The section on “Living Our Values” states, “Infused throughout the vision is a dedication to fostering a diverse and inclusive environment on our campus and in our research, and to addressing racial justice in our community.” 

The welfare of people everywhere… forging deeper partnerships with community… addressing racial justice—these are your words. These words capture the next rung on the ladder of institutional excellence at Stanford, the third stage of community service. They are not, I would add, the words of politically correct “wokeness” gone awry. As an African-American, when I hear political operatives and attention-seekers derisively characterize the history of slavery, Jim Crow, genocide, and structural racism suffered by my ancestors and other communities of color in our nation it brings me trauma, hurt, and anger. I fear that our academic institutions will cower under politically motivated assaults and hide under the rock of political neutrality for safety. Courage and moral standing will be required. There should be freedom of speech, of course; but freedom to pursue life, liberty and happiness must be a “for all” rather than a “for some” proposition.

Fortunately, Stanford has laid down some building blocks for this next, required, developmental leap.  I have witnessed such building blocks during my time here, and prepare to depart my visitorship pleasantly surprised. The Haas Center houses a number of these assets, and Stanford must build further upon them.
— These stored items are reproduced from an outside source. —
(* ===== verification/PallocSpec.v ===== *)
(** What palloc.c promises: pages are handed out to one owner at a time, from the
    right pool, as early in it as possible, and those that are given back can be
    had again. *)
From S2P Require Import Prelude Block Bitmap Palloc.
Local Open Scope Z_scope.

(** ** Addresses *)
Lemma pg_ofs_mod a : pg_ofs a = a mod 4096.
Proof. unfold pg_ofs. change PGMASK with (Z.ones 12). by rewrite Z.land_ones. Qed.
Lemma pg_no_div a : pg_no a = a / 4096.
Proof. unfold pg_no. by rewrite Z.shiftr_div_pow2. Qed.
Lemma pg_no_page i : pg_no (4096 * i) = i.
Proof. rewrite pg_no_div. mlia. Qed.
Lemma pg_ofs_page i : pg_ofs (4096 * i) = 0.
Proof. rewrite pg_ofs_mod. mlia. Qed.

(** ** Bits and pages *)
Lemma seg_lookup b r cnt k :
  0 ≤ r → r + cnt ≤ bit_cnt b → 0 ≤ k < cnt → seg b r cnt !! Z.to_nat k = Some (get_bit b (r + k)).
Proof.
  intros. unfold seg. rewrite lookup_take_lt, lookup_drop by lia.
  replace (Z.to_nat r + Z.to_nat k)%nat with (Z.to_nat (r + k)) by lia. apply lookup_abs. lia.
Qed.

Lemma seg_all b r cnt v : 0 ≤ r → r + cnt ≤ bit_cnt b →
  Forall (.= v) (seg b r cnt) ↔ ∀ j, r ≤ j < r + cnt → get_bit b j = v.
Proof.
  intros Hr Hle. rewrite Forall_lookup. split.
  - intros H j Hj. apply (H (Z.to_nat (j - r))). rewrite seg_lookup by lia. do 2 f_equal. lia.
  - intros H k x Hk. assert (Z.of_nat k < cnt) as Hlt.
    { apply lookup_lt_Some in Hk. unfold seg in Hk. rewrite length_take in Hk. lia. }
    rewrite <-(Nat2Z.id k), seg_lookup in Hk by lia. injection Hk as <-. apply H. lia.
Qed.

Lemma get_bit_splice b b' r n v j :
  bit_cnt b' = bit_cnt b → 0 ≤ r → 0 ≤ n → r + n ≤ bit_cnt b → 0 ≤ j < bit_cnt b →
  abs b' = splice (abs b) (Z.to_nat r) (replicate (Z.to_nat n) v) →
  get_bit b' j = if decide (r ≤ j < r + n) then v else get_bit b j.
Proof.
  intros Hc Hr Hn Hle Hj Ha. apply (inj Some). rewrite <-lookup_abs, Ha by lia. case_decide.
  - rewrite lookup_splice_new by (rewrite ?length_abs, length_replicate; lia).
    by rewrite lookup_replicate_2 by lia.
  - rewrite lookup_splice_old by (rewrite ?length_abs, ?length_replicate; lia). apply lookup_abs. lia.
Qed.

(** The [n] pages from the [i]-th on. *)
Definition page_run (i n : Z) : gset Z := list_to_set (seqZ i n).
Lemma elem_page_run i n j : j ∈ page_run i n ↔ i ≤ j < i + n.
Proof. unfold page_run. rewrite elem_of_list_to_set, elem_of_seqZ. lia. Qed.

(** ** Ownership *)

(** The pages of a pool: the first one, and how many. *)
Definition area : Type := Z * Z.
Definition in_area (a : area) (i : Z) : Prop := a.1 ≤ i < a.1 + a.2.

(** The pool has the pages [a], of which those in [O] have owners. *)
Record pool_owns (a : area) (p : pool) (O : gset Z) : Prop := {
  po_wf : wf (used_map p);
  po_free : lock p = false;
  po_base : base p = 4096 * a.1;
  po_cnt : bit_cnt (used_map p) = a.2;
  po_range : 0 < a.1 ∧ a.1 + a.2 ≤ 1048576;
  po_bits : ∀ j, 0 ≤ j < a.2 → get_bit (used_map p) j = bool_decide (a.1 + j ∈ O);
}.

Record owns (L : bool → area) (s : pages) (O : gset Z) : Prop := {
  ow_pool u : pool_owns (L u) (the_pool u s) O;
  ow_apart : (L false).1 + (L false).2 ≤ (L true).1;
  ow_owned i : i ∈ O → ∃ u, in_area (L u) i;
}.

(** [n] pages of the area from the [i]-th on, all without an owner. *)
Definition free_run (a : area) (O : gset Z) (i n : Z) : Prop :=
  a.1 ≤ i ∧ i + n ≤ a.1 + a.2 ∧ ∀ j, i ≤ j < i + n → j ∉ O.

Lemma free_run_bits a p O i n : pool_owns a p O → 0 < n → 0 ≤ i → i + n ≤ a.2 →
  Forall (.= false) (seg (used_map p) i n) ↔ free_run a O (a.1 + i) n.
Proof.
  intros [Hwf Hl Hb Hc Hr Hbits] Hn Hi Hle. rewrite seg_all by (rewrite ?Hc; lia). split.
  - intros H. split_and!; [lia..|]. intros j Hj Hin. specialize (H (j - a.1) ltac:(lia)).
    rewrite Hbits, bool_decide_eq_false in H by lia. apply H. by replace (a.1 + (j - a.1)) with j by lia.
  - intros (_ & _ & H) j Hj. rewrite Hbits by lia. apply bool_decide_eq_false, H. lia.
Qed.

Lemma owned_run_bits a p O i n : pool_owns a p O → 0 < n → 0 ≤ i → i + n ≤ a.2 →
  Forall (.= true) (seg (used_map p) i n) ↔ page_run (a.1 + i) n ⊆ O.
Proof.
  intros [Hwf Hl Hb Hc Hr Hbits] Hn Hi Hle. rewrite seg_all by (rewrite ?Hc; lia). split.
  - intros H j Hj%elem_page_run. specialize (H (j - a.1) ltac:(lia)).
    rewrite Hbits, bool_decide_eq_true in H by lia. by replace (a.1 + (j - a.1)) with j in H by lia.
  - intros H j Hj. rewrite Hbits by lia. apply bool_decide_eq_true, H, elem_page_run. lia.
Qed.

(** The bits of a run in one pool change; then so do the owners. *)
Lemma pool_owns_next a p O b O' i n v :
  pool_owns a p O → wf b → bit_cnt b = bit_cnt (used_map p) → 0 ≤ i → 0 ≤ n → i + n ≤ a.2 →
  abs b = splice (abs (used_map p)) (Z.to_nat i) (replicate (Z.to_nat n) v) →
  (∀ j, in_area a j → j ∈ O' ↔ if decide (a.1 + i ≤ j < a.1 + i + n) then v = true else j ∈ O) →
  pool_owns a (mkPool false b (base p)) O'.
Proof.
  intros [Hwf Hl Hb Hc Hr Hbits] Hwf' Hc' Hi Hn Hle Ha HO. split; simpl; try done; [congruence|].
  intros j Hj. rewrite (get_bit_splice (used_map p) b i n v j) by (done || lia).
  specialize (HO (a.1 + j) ltac:(unfold in_area; lia)). destruct (decide (i ≤ j < i + n)).
  - rewrite decide_True in HO by lia.
    destruct v; symmetry; [apply bool_decide_eq_true|apply bool_decide_eq_false]; rewrite HO; done.
  - rewrite decide_False in HO by lia. rewrite Hbits by lia. apply bool_decide_ext. by rewrite HO.
Qed.

Lemma pool_owns_other a p O O' : pool_owns a p O → (∀ j, in_area a j → j ∈ O' ↔ j ∈ O) → pool_owns a p O'.
Proof.
  intros [Hwf Hl Hb Hc Hr Hbits] HO. split; try done. intros j Hj. rewrite Hbits by done.
  apply bool_decide_ext. rewrite HO; [done|]. unfold in_area. lia.
Qed.

Lemma areas_apart L s O u i : owns L s O → in_area (L u) i → ¬ in_area (L (negb u)) i.
Proof. intros [_ Ha _]. unfold in_area. destruct u; simpl; lia. Qed.

(** ** Getting pages *)
Lemma in_pool_run {A} u (m : M pool A) s a p :
  m (the_pool u s) = Ret (a, p) → in_pool u m s = Ret (a, set_pool u p s).
Proof. unfold in_pool, zoom. by intros ->. Qed.

Lemma the_set_pool u p s : the_pool u (set_pool u p s) = p.
Proof. by destruct u. Qed.
Lemma set_set_pool u p q s : set_pool u p (set_pool u q s) = set_pool u p s.
Proof. by destruct u. Qed.
Lemma set_the_pool u s : set_pool u (the_pool u s) s = s.
Proof. by destruct u, s. Qed.
Lemma other_pool u p s : the_pool (negb u) (set_pool u p s) = the_pool (negb u) s.
Proof. by destruct u. Qed.
Lemma bytes_set_pool u p s : bytes (set_pool u p s) = bytes s.
Proof. by destruct u. Qed.

Definition set_bytes (m : Z → Z) (s : pages) : pages := mkPages (kernel_pool s) (user_pool s) m.
Lemma pool_set_bytes u m s : the_pool u (set_bytes m s) = the_pool u s.
Proof. by destruct u. Qed.

(** The lock is taken, the bits are searched and flipped, the lock is given back. *)
Definition search (user : bool) (n : Z) : M pages Z :=
  in_pool user (on_lock lock_acquire);;!
  let! idx := in_pool user (on_used_map (λ b, bitmap_scan_and_flip b 0 n false)) in
  in_pool user (on_lock lock_release);;! ret idx.

Lemma search_run user n s idx b :
  lock (the_pool user s) = false → bitmap_scan_and_flip (used_map (the_pool user s)) 0 n false = Ret (idx, b) →
  search user n s = Ret (idx, set_pool user (mkPool false b (base (the_pool user s))) s).
Proof.
  intros Hl Hb. unfold search. set (p := the_pool user s) in *.
  rewrite (bind_run _ _ s tt (set_pool user (mkPool true (used_map p) (base p)) s)).
  - rewrite (bind_run _ _ _ idx (set_pool user (mkPool true b (base p)) s)).
    + rewrite (bind_run _ _ _ tt (set_pool user (mkPool false b (base p)) s)); [done|].
      rewrite (in_pool_run _ _ _ tt (mkPool false b (base p))); [by rewrite set_set_pool|]. by rewrite the_set_pool.
    + rewrite (in_pool_run _ _ _ idx (mkPool true b (base p))); [by rewrite set_set_pool|].
      rewrite the_set_pool. unfold on_used_map. cbn [used_map lock base]. by rewrite Hb.
  - apply in_pool_run. fold p. unfold on_lock. by rewrite Hl.
Qed.

Lemma get_unfold flags n s : n ≠ 0 → palloc_get_multiple flags n s =
  (let! idx := search (has flags PAL_USER) n in
   let! start := gets (λ s, base (the_pool (has flags PAL_USER) s)) in
   let p := if decide (idx ≠ BITMAP_ERROR) then u32 (start + PGSIZE * idx) else 0 in
   (if decide (p ≠ 0) then if has flags PAL_ZERO then memset p 0 (u32 (PGSIZE * n)) else ret tt
    else if has flags PAL_ASSERT then throw Panic else ret tt);;!
   ret p) s.
Proof.
  intros Hn. unfold palloc_get_multiple, search. rewrite decide_False by done. unfold bind.
  destruct (in_pool _ (on_lock lock_acquire) s) as [[[] s1]|]; [|done].
  destruct (in_pool _ (on_used_map _) s1) as [[i s2]|]; [|done].
  by destruct (in_pool _ (on_lock lock_release) s2) as [[[] s3]|].
Qed.

Lemma owns_next L s O u b i n v O' m :
  owns L s O → wf b → bit_cnt b = bit_cnt (used_map (the_pool u s)) → (L u).1 ≤ i → 0 ≤ n → i + n ≤ (L u).1 + (L u).2 →
  abs b = splice (abs (used_map (the_pool u s))) (Z.to_nat (i - (L u).1)) (replicate (Z.to_nat n) v) →
  (∀ j, j ∈ O' ↔ if decide (i ≤ j < i + n) then v = true else j ∈ O) →
  owns L (set_bytes m (set_pool u (mkPool false b (base (the_pool u s))) s)) O'.
Proof.
  intros Ho Hwf Hc Hi Hn Hle Ha HO. pose proof Ho as [Hp Hap Hown]. split; [|done|].
  - intros w. rewrite pool_set_bytes. destruct (decide (w = u)) as [->|Hne].
    + rewrite the_set_pool. eapply (pool_owns_next (L u) _ O b O' (i - (L u).1) n v); [apply Hp|done..|lia|lia|lia|done|].
      intros j _. rewrite HO. by replace ((L u).1 + (i - (L u).1)) with i by lia.
    + assert (w = negb u) as -> by (destruct w, u; simpl; congruence). rewrite other_pool. apply (pool_owns_other _ _ O); [done|].
      intros j Hj. rewrite HO, decide_False; [done|]. intros Hr. apply (areas_apart L s O u j Ho); [|done].
      unfold in_area. lia.
  - intros j Hj. apply HO in Hj. case_decide; [|by apply Hown]. exists u. unfold in_area. lia.
Qed.

Lemma get_ok L s O flags n :
  owns L s O → 0 < n →
  let u := has flags PAL_USER in
  (∃ i s', palloc_get_multiple flags n s = Ret (4096 * i, s') ∧ i ≠ 0 ∧
     free_run (L u) O i n ∧ (∀ j, j < i → ¬ free_run (L u) O j n) ∧ owns L s' (page_run i n ∪ O) ∧
     bytes s' = if has flags PAL_ZERO then filled (4096 * i) (4096 * n) 0 (bytes s) else bytes s) ∨
  ((∀ i, ¬ free_run (L u) O i n) ∧
     palloc_get_multiple flags n s = if has flags PAL_ASSERT then Err Panic else Ret (0, s)).
Proof.
  intros Ho Hn u. pose proof (ow_pool _ _ _ Ho u) as Hp. pose proof Hp as [Hwf Hl Hb Hc Hr Hbits].
  rewrite get_unfold by lia. fold u. set (p := the_pool u s) in *.
  destruct (bitmap_scan_and_flip_spec (used_map p) 0 n false) as (idx & b & Hrun & Hwf' & Hc' & Hcase);
    [done|pose proof (wf_cnt _ Hwf); lia|lia|].
  rewrite (bind_run _ _ _ _ _ (search_run u n s idx b Hl Hrun)), bind_gets. rewrite the_set_pool. fold p. cbn [base].
  destruct Hcase as [(Hne & Hi & Hle & Hall & Hmin & Ha)|(-> & -> & Hno)].
  - left. cbv zeta. rewrite (decide_True (P := idx ≠ BITMAP_ERROR)) by done. rewrite Hc in Hle.
    rewrite (free_run_bits (L u) p O idx n Hp Hn Hi Hle) in Hall.
    assert (u32 (base p + PGSIZE * idx) = 4096 * ((L u).1 + idx)) as ->.
    { change PGSIZE with 4096. rewrite Hb, u32_small; lia. }
    assert (u32 (PGSIZE * n) = 4096 * n) as -> by (change PGSIZE with 4096; rewrite u32_small; lia).
    rewrite decide_True by lia. set (i := (L u).1 + idx) in *.
    set (m := if has flags PAL_ZERO then filled (4096 * i) (4096 * n) 0 (bytes s) else bytes s).
    exists i, (set_bytes m (set_pool u (mkPool false b (base p)) s)). split_and!; [|lia|done| | |done].
    + unfold m, set_bytes. destruct (has flags PAL_ZERO); destruct u; done.
    + intros j Hj Hfree. destruct (decide (j < (L u).1)); [by destruct Hfree; lia|].
      apply (Hmin (j - (L u).1)); [lia|]. apply (free_run_bits (L u) p O); [done|done|lia|lia|].
      by replace ((L u).1 + (j - (L u).1)) with j by lia.
    + apply (owns_next L s O u b i n true); [done|done|done|lia|lia|lia| |].
      { fold p. rewrite Ha. do 2 f_equal. lia. }
      intros j. rewrite elem_of_union, elem_page_run. case_decide; naive_solver.
  - right. split.
    + intros i Hf. apply (Hno (i - (L u).1)); [destruct Hf; lia|rewrite Hc; destruct Hf as (?&?&_); lia|].
      apply (free_run_bits (L u) p O); [done|done|destruct Hf as (?&?&_); lia..|].
      by replace ((L u).1 + (i - (L u).1)) with i by lia.
    + rewrite decide_False by auto. rewrite decide_False by auto.
      assert (mkPool false (used_map p) (base p) = p) as -> by (destruct p; simpl in *; by subst).
      unfold p. rewrite set_the_pool. by destruct (has flags PAL_ASSERT).
Qed.

(** ** Giving pages back *)
Lemma page_from_pool_ok a p O i : pool_owns a p O → page_from_pool p (4096 * i) = bool_decide (in_area a i).
Proof.
  intros [Hwf _ Hb Hc Hr _]. pose proof (wf_cnt _ Hwf). unfold page_from_pool, bitmap_size.
  rewrite Hb, !pg_no_page, Hc, u32_small by lia. unfold in_area.
  by rewrite <-bool_decide_and.
Qed.

Lemma pool_of_page L s O u i : owns L s O → in_area (L u) i →
  page_from_pool (kernel_pool s) (4096 * i) = negb u ∧ page_from_pool (user_pool s) (4096 * i) = u.
Proof.
  intros Ho Hi. change (kernel_pool s) with (the_pool false s). change (user_pool s) with (the_pool true s).
  rewrite (page_from_pool_ok (L false) _ O i (ow_pool _ _ _ Ho false)).
  rewrite (page_from_pool_ok (L true) _ O i (ow_pool _ _ _ Ho true)).
  pose proof (areas_apart L s O u i Ho Hi) as Hn. destruct u; simpl in *; split;
    (by apply bool_decide_true) || (by apply bool_decide_false).
Qed.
Specific Considerations for Action

  • In preparation for the nation’s 250th anniversary in 2026, issue a statement from Stanford leadership—its President and Board—that preparing leaders to contribute to our nation’s multiracial democracy is the sine qua non of Stanford’s purpose. The message should be clear: for the future of our nation, race matters, and democracy matters. 
  • Build on Cardinal Service programming—take it further; double or triple the capacity and reach over the next five years. Ideally, every Stanford undergraduate student, graduate student, and faculty member should experience Cardinal Service and public service during their time at Stanford. Public service must be elevated from a “nice to have” to a “must have” spirit. I am not in favor of mandating or requiring it, but I am most definitely in favor of elevating it; this is as much about culture as it is strategy.
  • Create new ways for the institution to reward and incentivize public and community service.  Admissions criteria, grading systems, tenure evaluation, awards, and recognition might be areas for exploration.
  • Along the lines of thinking globally and acting locally, Stanford should adopt a more robust place-based strategy to partner with community leaders to advance racial equity, economic inclusion, climate justice, and community wellness. Engage in public-private efforts to realize ground-up partnerships to advance equity and democracy in 5–7 low income Bay Area communities. And stick with it for a ten-year duration.
  • Reinvigorate the terrific Stanford Medicine Commission on Justice & Equity report—there has been some progress but accelerate the implementation through focused attention and support.  And by the way, Stanford Health must do a better job of engaging patients and communities served by Medi-Cal.

Given Stanford’s reputation as “the best of the best,” these and other considerations for action will send a powerful message to institutions of higher learning across the nation and around the world: We can imagine a better world, we believe in a better world, and we will attract and prepare leaders who will contribute in service of this vision.